Starting at the first line of the records below, transcribe each line exactly, ending with the line that contains "destruct (Z.eq_dec (hget".

Items from a data source:

--- START ---

(** The first free slot. *)
Lemma chain_end cap p l h0 : page_ok cap p l → ∃ c, 0 ≤ c ≤ Z.of_nat (length l) ∧
  hget (aHash p) (slot h0 c) = 0 ∧ ∀ j, 0 ≤ j < c → hget (aHash p) (slot h0 j) ≠ 0.
Proof.
  intros Hok. assert (∀ n : nat, (∃ c, 0 ≤ c < Z.of_nat n ∧ hget (aHash p) (slot h0 c) = 0 ∧
    ∀ j, 0 ≤ j < c → hget (aHash p) (slot h0 j) ≠ 0) ∨ ∀ j, 0 ≤ j < Z.of_nat n → hget (aHash p) (slot h0 j) ≠ 0) as H.
  { induction n as [|n [(c & ? & ? & ?)|IH]]; [right; lia|left; exists c; split; [lia|done]|].
    destruct (Z.eq_dec (hget (aHash p) (slot h0 (Z.of_nat n))) 0) as [E|E].
    - left. exists (Z.of_nat n). split; [lia|]. split; [done|]. intros j Hj. apply IH. lia.
    - right. intros j Hj. destruct (Z.eq_dec j (Z.of_nat n)) as [->|]; [done|]. apply IH. lia. }
  pose proof (ok_cap _ _ _ Hok). unfold HASHTABLE_NPAGE in *.
  destruct (H (S (length l))) as [(c & ? & ? & ?)|Hall]; [exists c; split; [lia|done]|].
  exfalso. pose proof (chain_bound cap p l h0 (Z.of_nat (S (length l))) Hok) as Hb.
  unfold HASHTABLE_NSLOT, HASHTABLE_NPAGE in Hb. specialize (Hb ltac:(lia) Hall). lia.
Qed.

Lemma probe_end h h0 c : Z.of_nat (length h) = HASHTABLE_NSLOT → hget h (slot h0 c) = 0 →
  (∀ j, 0 ≤ j < c → hget h (slot h0 j) ≠ 0) → ∀ n a, 0 ≤ a ≤ c → c - a ≤ Z.of_nat n →
  probe h n (slot h0 a) = Ret (Some (slot h0 c)).
Proof.
  intros Hl H0 Hnz. induction n as [|n IH]; intros a Ha Hn; cbn [probe];
    rewrite get_hget by (rewrite Hl; apply slot_bounds); cbn [mbind outcome_bind].
  - assert (a = c) as -> by lia. by rewrite H0.
  - destruct (Z.eq_dec a c) as [->|]; [by rewrite H0|]. rewrite (proj2 (Z.eqb_neq _ _)) by (apply Hnz; lia).
    rewrite walNextHash_slot. apply IH; lia.
Qed.

(** Adding an entry to a page. *)
Lemma page_ok_append cap p l x : page_ok cap p l → Z.of_nat (length l) < cap → 0 < x < 2 ^ 32 →
  ∃ key, probe (aHash p) (S (length l)) (walHash x) = Ret (Some key) ∧
    page_ok cap (WiPage (zinsert (aPgno p) (Z.of_nat (length l)) x) (zinsert (aHash p) key (Z.of_nat (S (length l)))))
      (l ++ [x]).
Proof.
  intros Hok Hlt Hx. destruct (chain_end cap p l (walHash x) Hok) as (c & Hc & H0 & Hnz).
  pose proof (ok_hash _ _ _ Hok) as Hl. pose proof (ok_cap _ _ _ Hok) as Hcap. pose proof (ok_range _ _ _ Hok) as Hr.
  exists (slot (walHash x) c). split.
  { rewrite walHash_slot at 1. apply probe_end; try done; lia. }
  assert (∀ t, hget (zinsert (aHash p) (slot (walHash x) c) (Z.of_nat (S (length l)))) t =
    if decide (slot (walHash x) c = t) then Z.of_nat (S (length l)) else hget (aHash p) t) as Hg.
  { intros t. apply hget_zinsert. rewrite Hl. apply slot_bounds. }
  constructor; cbn [aPgno aHash].
  - rewrite length_app. simpl. lia.
  - rewrite (ok_pgno _ _ _ Hok). unfold zinsert. rewrite (proj2 (Z.ltb_ge _ 0)) by lia.
    rewrite Nat2Z.id, insert_app_r_alt, Nat.sub_diag, <- app_assoc by lia. f_equal. rewrite length_app.
    replace (Z.to_nat cap - length l)%nat with (S (Z.to_nat cap - (length l + length [x])))%nat by (simpl; lia). done.
  - apply Forall_app_2; [apply Hok|by constructor].
  - by rewrite zinsert_length.
  - intros s. rewrite Hg, length_app. simpl. specialize (Hr s). destruct (decide _); lia.
  - intros s t. rewrite !Hg. pose proof (Hr s). pose proof (Hr t).
    destruct (decide (slot (walHash x) c = s)) as [<-|], (decide (slot (walHash x) c = t)) as [<-|]; try done; try lia.
    by apply (ok_unique _ _ _ Hok).
  - intros i y Hi. apply lookup_app_Some in Hi as [Hi|[Hi Hy]].
    + destruct (ok_found _ _ _ Hok i y Hi) as (k & Hk & He & Hp). exists k. split; [done|].
      rewrite Hg. split.
      * destruct (decide _) as [E|]; [|done]. exfalso. rewrite <- E, H0 in He. lia.
      * intros j Hj. rewrite Hg. destruct (decide _) as [E|]; [|by apply Hp]. exfalso.
        specialize (Hp j Hj). rewrite <- E, H0 in Hp. lia.
    + apply list_lookup_singleton_Some in Hy as [Hy <-]. assert (i = length l) as -> by lia.
      exists c. unfold HASHTABLE_NSLOT, HASHTABLE_NPAGE in *. split; [lia|]. rewrite Hg, decide_True by done. split; [done|].
      intros j Hj. rewrite Hg. rewrite decide_False.
      * specialize (Hnz j Hj). specialize (Hr (slot (walHash x) j)). lia.
      * intros E. apply slot_inj in E; unfold HASHTABLE_NSLOT, HASHTABLE_NPAGE; lia.
Qed.

(** Dropping the entries after the [m]-th. *)
Lemma hget_fmap h (f : Z → Z) s : f 0 = 0 → hget (f <$> h) s = f (hget h s).
Proof.
  intros Hf. unfold hget, zlookup. destruct (s <? 0); [done|]. rewrite list_lookup_fmap. by destruct (_ !! _).
Qed.
(* ===== verification/WalFrame.v ===== *)
(** * Frames of the write-ahead log

    Models the checksum and the frame headers of src/wal.c:
    [walChecksumBytes], [walEncodeFrame], [walDecodeFrame], the header of the
    log file that [sqlite3WalFrames] writes, and the wal-index header with
    [walIndexWriteHdr] and [walIndexTryHdr]. [be] is SQLITE_BIGENDIAN of the
    machine: integers in memory have its byte order, those in the file are big
    endian, and a checksum reads its input in the byte order of the machine that
    wrote the log. *)

From S2P Require Import Prelude Bits Varint.
#[local] Open Scope Z_scope.
#[local] Open Scope c_scope.
#[local] Open Scope list_scope.

Definition WAL_MAX_VERSION : Z := 3007000.
Definition WALINDEX_MAX_VERSION : Z := 3007000.
Definition WAL_FRAME_HDRSIZE : Z := 24.
Definition WAL_HDRSIZE : Z := 32.
Definition WAL_MAGIC : Z := 0x377f0682.
Definition SQLITE_MAX_PAGE_SIZE : Z := 65536.

(** [aSalt] is used as eight bytes in memory order. *)
Record WalIndexHdr := MkHdr {
  iVersion : Z;
  iChange : Z;
  isInit : Z;
  bigEndCksum : Z;
  h_szPage : Z;
  mxFrame : Z;
  nPage : Z;
  aFrameCksum : Z * Z;
  aSalt : list Z;
  aCksum : Z * Z }.

#[global] Instance WalIndexHdr_eq_dec : EqDecision WalIndexHdr.
Proof. solve_decision. Defined.

Definition set_cksum (c : Z * Z) (h : WalIndexHdr) : WalIndexHdr :=
  MkHdr (iVersion h) (iChange h) (isInit h) (bigEndCksum h) (h_szPage h) (mxFrame h) (nPage h) c (aSalt h) (aCksum h).

(** [memset(&pWal->hdr, 0, sizeof(WalIndexHdr))]. *)
Definition zero_hdr : WalIndexHdr := MkHdr 0 0 0 0 0 0 0 (0, 0) (replicate 8 0) (0, 0).

(** A [u32] at an address. *)
Definition load32 (be : bool) (b0 b1 b2 b3 : Z) : Z :=
  if be then (b0 .<< 24) .| (b1 .<< 16) .| (b2 .<< 8) .| b3
  else (b3 .<< 24) .| (b2 .<< 16) .| (b1 .<< 8) .| b0.

Definition store32 (be : bool) (v : Z) : list Z :=
  let l := [u8 (v .>> 24); u8 (v .>> 16); u8 (v .>> 8); u8 v] in if be then l else reverse l.
Definition store16 (be : bool) (v : Z) : list Z :=
  let l := [u8 (v .>> 8); u8 v] in if be then l else reverse l.

Definition BYTESWAP32 (x : Z) : Z :=
  u32 (((x .& 0x000000FF) .<< 24) + ((x .& 0x0000FF00) .<< 8) + ((x .& 0x00FF0000) .>> 8) + ((x .& 0xFF000000) .>> 24)).

(** The [do ... while] loop of [walChecksumBytes]. *)
Fixpoint cksum_loop (be native : bool) (a : list Z) (s1 s2 : Z) : outcome (Z * Z) :=
  match a with
  | b0 :: b1 :: b2 :: b3 :: b4 :: b5 :: b6 :: b7 :: rest =>
      let d0 := load32 be b0 b1 b2 b3 in
      let d1 := load32 be b4 b5 b6 b7 in
      let s1 := u32 (s1 + u32 ((if native then d0 else BYTESWAP32 d0) + s2)) in
      let s2 := u32 (s2 + u32 ((if native then d1 else BYTESWAP32 d1) + s1)) in
      match rest with [] => Ret (s1, s2) | _ => cksum_loop be native rest s1 s2 end
  | _ => Undef OutOfBounds
  end.

(** The content [a] is the [nByte] bytes at the address. *)
Definition walChecksumBytes (be nativeCksum : bool) (a : list Z) (aIn : option (Z * Z)) : outcome (Z * Z) :=
  let '(s1, s2) := match aIn with Some c => c | None => (0, 0) end in
  let nByte := Z.of_nat (length a) in
  _ ← c_assert (8 <=? nByte);
  _ ← c_assert (nByte .& 7 =? 0);
  cksum_loop be nativeCksum a s1 s2.

Definition big (be : bool) : Z := if be then 1 else 0.

(** [aData] holds [pWal->szPage] bytes. The frame header, and [pWal->hdr] with
    the new checksum. *)
Definition walEncodeFrame (be : bool) (h : WalIndexHdr) (iPage nTruncate : Z) (aData : list Z)
    : outcome (list Z * WalIndexHdr) :=
  let aFrame := sqlite3Put4byte iPage ++ sqlite3Put4byte nTruncate in
  let nativeCksum := bigEndCksum h =? big be in
  c ← walChecksumBytes be nativeCksum aFrame (Some (aFrameCksum h));
  c ← walChecksumBytes be nativeCksum aData (Some c);
  Ret (aFrame ++ aSalt h ++ sqlite3Put4byte c.1 ++ sqlite3Put4byte c.2, set_cksum c h).

(** [None] for a frame that is not valid, else its page number and the size of
    the database, and [pWal->hdr] with the checksum in both cases. *)
Definition walDecodeFrame (be : bool) (h : WalIndexHdr) (aData aFrame : list Z)
    : outcome (option (Z * Z) * WalIndexHdr) :=
  if negb (bool_decide (aSalt h = take 8 (drop 8 aFrame))) then Ret (None, h) else
  pgno ← sqlite3Get4byte aFrame;
  if pgno =? 0 then Ret (None, h) else
  let nativeCksum := bigEndCksum h =? big be in
  c ← walChecksumBytes be nativeCksum (take 8 aFrame) (Some (aFrameCksum h));
  c ← walChecksumBytes be nativeCksum aData (Some c);
  c0 ← sqlite3Get4byte (drop 16 aFrame);
  c1 ← sqlite3Get4byte (drop 20 aFrame);
  if negb (c.1 =? c0) || negb (c.2 =? c1) then Ret (None, set_cksum c h) else
  nTruncate ← sqlite3Get4byte (drop 4 aFrame);
  Ret (Some (pgno, nTruncate), set_cksum c h).

(** The header of the log file in [sqlite3WalFrames], and its checksum. *)
Definition wal_header (be : bool) (szPage nCkpt : Z) (salt : list Z) : outcome (list Z * (Z * Z)) :=
  let a := sqlite3Put4byte (WAL_MAGIC .| big be) ++ sqlite3Put4byte WAL_MAX_VERSION ++ sqlite3Put4byte szPage ++
           sqlite3Put4byte nCkpt ++ salt in
  c ← walChecksumBytes be true a None;
  Ret (a ++ sqlite3Put4byte c.1 ++ sqlite3Put4byte c.2, c).

(** The bytes of a [WalIndexHdr] before [aCksum]. *)
Definition hdr_bytes (be : bool) (h : WalIndexHdr) : list Z :=
  store32 be (iVersion h) ++ store32 be 0 ++ store32 be (iChange h) ++ [isInit h; bigEndCksum h] ++
  store16 be (h_szPage h) ++ store32 be (mxFrame h) ++ store32 be (nPage h) ++
  store32 be (aFrameCksum h).1 ++ store32 be (aFrameCksum h).2 ++ aSalt h.

(** ** Byte order *)

Definition is_byte (b : Z) : Prop := 0 ≤ b < 256.

Lemma load32_sum b0 b1 b2 b3 : is_byte b0 → is_byte b1 → is_byte b2 → is_byte b3 →
  (b0 .<< 24) + (b1 .<< 16) + (b2 .<< 8) + b3 = load32 true b0 b1 b2 b3.
Proof.
  unfold is_byte, load32. intros. rewrite (Z.add_nocarry_lor (b0 .<< 24)) by bits_eq [(b0, 8); (b1, 8)].
  rewrite (Z.add_nocarry_lor _ (b2 .<< 8)) by bits_eq [(b0, 8); (b1, 8); (b2, 8)].
  by rewrite Z.add_nocarry_lor by bits_eq [(b0, 8); (b1, 8); (b2, 8); (b3, 8)].
Qed.

Lemma load32_range be b0 b1 b2 b3 : is_byte b0 → is_byte b1 → is_byte b2 → is_byte b3 →
  0 ≤ load32 be b0 b1 b2 b3 < 2 ^ 32.
Proof.
  unfold is_byte. intros. destruct be; [|change (load32 false b0 b1 b2 b3) with (load32 true b3 b2 b1 b0)];
    rewrite <- load32_sum by done; rewrite !Z.shiftl_mul_pow2 by lia; lia.
Qed.

Lemma BYTESWAP32_load be b0 b1 b2 b3 : is_byte b0 → is_byte b1 → is_byte b2 → is_byte b3 →
  BYTESWAP32 (load32 be b0 b1 b2 b3) = load32 (negb be) b0 b1 b2 b3.
Proof.
  assert (∀ b0 b1 b2 b3, is_byte b0 → is_byte b1 → is_byte b2 → is_byte b3 →
    BYTESWAP32 (load32 true b0 b1 b2 b3) = load32 true b3 b2 b1 b0) as H.
  { clear. intros b0 b1 b2 b3 H0 H1 H2 H3. unfold BYTESWAP32.
    replace ((load32 true b0 b1 b2 b3 .& 0x000000FF) .<< 24) with (b3 .<< 24).
    2: { unfold load32, is_byte in *. bits_eq [(b0, 8); (b1, 8); (b2, 8); (b3, 8)]. }
    replace ((load32 true b0 b1 b2 b3 .& 0x0000FF00) .<< 8) with (b2 .<< 16).
    2: { unfold load32, is_byte in *. bits_eq [(b0, 8); (b1, 8); (b2, 8); (b3, 8)]. }
    replace ((load32 true b0 b1 b2 b3 .& 0x00FF0000) .>> 8) with (b1 .<< 8).
    2: { unfold load32, is_byte in *. bits_eq [(b0, 8); (b1, 8); (b2, 8); (b3, 8)]. }
    replace ((load32 true b0 b1 b2 b3 .& 0xFF000000) .>> 24) with b0.
    2: { unfold load32, is_byte in *. bits_eq [(b0, 8); (b1, 8); (b2, 8); (b3, 8)]. }
    rewrite load32_sum by done. apply uw_small, load32_range; done. }
  intros. destruct be; [by apply H|]. by apply (H b3 b2 b1 b0).
Qed.

(** ** The checksum *)

(** The checksum with the words read in the byte order [ord]; [None] if the
    input is not a positive number of eight-byte groups. *)
Fixpoint ref_cksum (ord : bool) (a : list Z) (c : Z * Z) : option (Z * Z) :=
  match a with
  | b0 :: b1 :: b2 :: b3 :: b4 :: b5 :: b6 :: b7 :: rest =>
      let s1 := (c.1 + load32 ord b0 b1 b2 b3 + c.2) mod 2 ^ 32 in
      let s2 := (c.2 + load32 ord b4 b5 b6 b7 + s1) mod 2 ^ 32 in
      match rest with [] => Some (s1, s2) | _ => ref_cksum ord rest (s1, s2) end
  | _ => None
  end.

(** Induction by groups of eight. *)
Lemma groups8_ind (P : list Z → Prop) :
  (∀ b0 b1 b2 b3 b4 b5 b6 b7, P [b0; b1; b2; b3; b4; b5; b6; b7]) →
  (∀ b0 b1 b2 b3 b4 b5 b6 b7 rest, rest ≠ [] → P rest → P (b0 :: b1 :: b2 :: b3 :: b4 :: b5 :: b6 :: b7 :: rest)) →
  ∀ a, 8 ≤ Z.of_nat (length a) → Z.divide 8 (Z.of_nat (length a)) → P a.
Proof.
  intros Hb Hs a. remember (length a) as n eqn:E. revert a E. induction (lt_wf n) as [n _ IH]. intros a E Hn Hd.
  do 8 (destruct a as [|? a]; [simpl in E; lia|]). destruct a as [|x a]; [apply Hb|]. apply Hs; [done|].
  apply (IH (length (x :: a))); [simpl in *; lia|done| |]; destruct Hd as [k Hk]; simpl in *; [lia|exists (k - 1); lia].
Qed.

Lemma cksum_step be (native : bool) s t b0 b1 b2 b3 : is_byte b0 → is_byte b1 → is_byte b2 → is_byte b3 →
  u32 (s + u32 ((if native then load32 be b0 b1 b2 b3 else BYTESWAP32 (load32 be b0 b1 b2 b3)) + t)) =
  (s + load32 (if native then be else negb be) b0 b1 b2 b3 + t) mod 2 ^ 32.
Proof.
  intros. unfold uw. rewrite Z.add_mod_idemp_r by done. f_equal.
  destruct native; [lia|]. rewrite BYTESWAP32_load by done. lia.
Qed.

Lemma cksum_loop_ref be (native : bool) a s1 s2 : 8 ≤ Z.of_nat (length a) → Z.divide 8 (Z.of_nat (length a)) → Forall is_byte a →
  ∃ c, ref_cksum (if native then be else negb be) a (s1, s2) = Some c ∧ cksum_loop be native a s1 s2 = Ret c.
Proof.
  intros H1 H2. revert s1 s2. revert a H1 H2. apply (groups8_ind (λ a, ∀ s1 s2, Forall is_byte a →
    ∃ c, ref_cksum (if native then be else negb be) a (s1, s2) = Some c ∧ cksum_loop be native a s1 s2 = Ret c)).
  - intros b0 b1 b2 b3 b4 b5 b6 b7 s1 s2 Hb. rewrite !list.Forall_cons in Hb. destruct_and!. eexists. split; [done|].
    cbn [cksum_loop ref_cksum fst snd]. rewrite !cksum_step by done. done.
  - intros b0 b1 b2 b3 b4 b5 b6 b7 rest Hne IH s1 s2 Hb. rewrite !list.Forall_cons in Hb. destruct_and!.
    cbn [cksum_loop ref_cksum fst snd]. rewrite !cksum_step by done. destruct rest; [done|]. by apply IH.
Qed.

Lemma walChecksumBytes_ref be (native : bool) a c : 8 ≤ Z.of_nat (length a) → Z.divide 8 (Z.of_nat (length a)) → Forall is_byte a →
  ∃ r, ref_cksum (if native then be else negb be) a (default (0, 0) c) = Some r ∧
    walChecksumBytes be native a c = Ret r.
Proof.
  intros H1 H2 Hb. destruct (default (0, 0) c) as [s1 s2] eqn:Ec.
  destruct (cksum_loop_ref be native a s1 s2 H1 H2 Hb) as (r & Hr & Hl). exists r. split; [done|].
  unfold walChecksumBytes. replace (match c with Some c => c | None => (0, 0) end) with (s1, s2) by (by destruct c).
  rewrite (proj2 (Z.leb_le _ _)) by done. cbn [c_assert mbind outcome_bind].
  assert (Z.of_nat (length a) .& 7 = 0) as ->.
  { rewrite (land_pred_pow2 _ 3) by lia. by apply Z.mod_divide. }
  done.
Qed.

Lemma ref_cksum_range ord a c r : ref_cksum ord a c = Some r → in_uw 32 r.1 ∧ in_uw 32 r.2.
Proof.
  remember (length a) as n eqn:E. revert a c E. induction (lt_wf n) as [n _ IH]. intros a c E Hr.
  do 8 (destruct a as [|? a]; [done|]). cbn [ref_cksum] in Hr. destruct a as [|x a].
  - simplify_eq. cbn [fst snd]. split; by apply Z.mod_pos_bound.
  - eapply (IH (length (x :: a))); [simpl in *; lia|done|exact Hr].
Qed.

(** ** Frames *)

Record frame := Frame { f_pgno : Z; f_size : Z; f_data : list Z }.

(** A page of [szPage] bytes, a power of two in the range of the file format. *)
Definition page_size (szPage : Z) : Prop := szPage ∈ [512; 1024; 2048; 4096; 8192; 16384; 32768; 65536].

(** A fact about every page size, by computation. *)
Lemma page_size_ind (P : Z → Prop) szPage : page_size szPage →
  Forall P [512; 1024; 2048; 4096; 8192; 16384; 32768; 65536] → P szPage.
Proof. intros Hs HP. by apply (proj1 (list.Forall_forall _ _) HP). Qed.

Lemma page_size_spec szPage : page_size szPage →
  512 ≤ szPage ≤ SQLITE_MAX_PAGE_SIZE ∧ szPage .& (szPage - 1) = 0 ∧ Z.divide 8 szPage.
Proof.
  intros Hs. pattern szPage. apply (page_size_ind _ _ Hs).
  repeat (apply list.Forall_cons; split); [(split; [done|]; split; [done|by apply Z.mod_divide])..|constructor].
Qed.

Record frame_ok (szPage : Z) (f : frame) : Prop := {
  fok_pgno : 0 < f_pgno f < 2 ^ 32;
  fok_size : 0 ≤ f_size f < 2 ^ 32;
  fok_len : Z.of_nat (length (f_data f)) = szPage;
  fok_data : Forall is_byte (f_data f) }.

(** The checksum after a frame, the header and the bytes of a frame. *)
Definition cks (ord : bool) (a : list Z) (c : Z * Z) : Z * Z := default (0, 0) (ref_cksum ord a c).
Definition frame_cksum (ord : bool) (c : Z * Z) (f : frame) : Z * Z :=
  cks ord (f_data f) (cks ord (sqlite3Put4byte (f_pgno f) ++ sqlite3Put4byte (f_size f)) c).
Definition frame_hdr (ord : bool) (salt : list Z) (c : Z * Z) (f : frame) : list Z :=
  sqlite3Put4byte (f_pgno f) ++ sqlite3Put4byte (f_size f) ++ salt ++
  sqlite3Put4byte (frame_cksum ord c f).1 ++ sqlite3Put4byte (frame_cksum ord c f).2.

--- END ---

Finished task:
(** The first free slot. *)
Lemma chain_end cap p l h0 : page_ok cap p l → ∃ c, 0 ≤ c ≤ Z.of_nat (length l) ∧
  hget (aHash p) (slot h0 c) = 0 ∧ ∀ j, 0 ≤ j < c → hget (aHash p) (slot h0 j) ≠ 0.
Proof.
  intros Hok. assert (∀ n : nat, (∃ c, 0 ≤ c < Z.of_nat n ∧ hget (aHash p) (slot h0 c) = 0 ∧
    ∀ j, 0 ≤ j < c → hget (aHash p) (slot h0 j) ≠ 0) ∨ ∀ j, 0 ≤ j < Z.of_nat n → hget (aHash p) (slot h0 j) ≠ 0) as H.
  { induction n as [|n [(c & ? & ? & ?)|IH]]; [right; lia|left; exists c; split; [lia|done]|].
    destruct (Z.eq_dec (hget (aHash p) (slot h0 (Z.of_nat n))) 0) as [E|E].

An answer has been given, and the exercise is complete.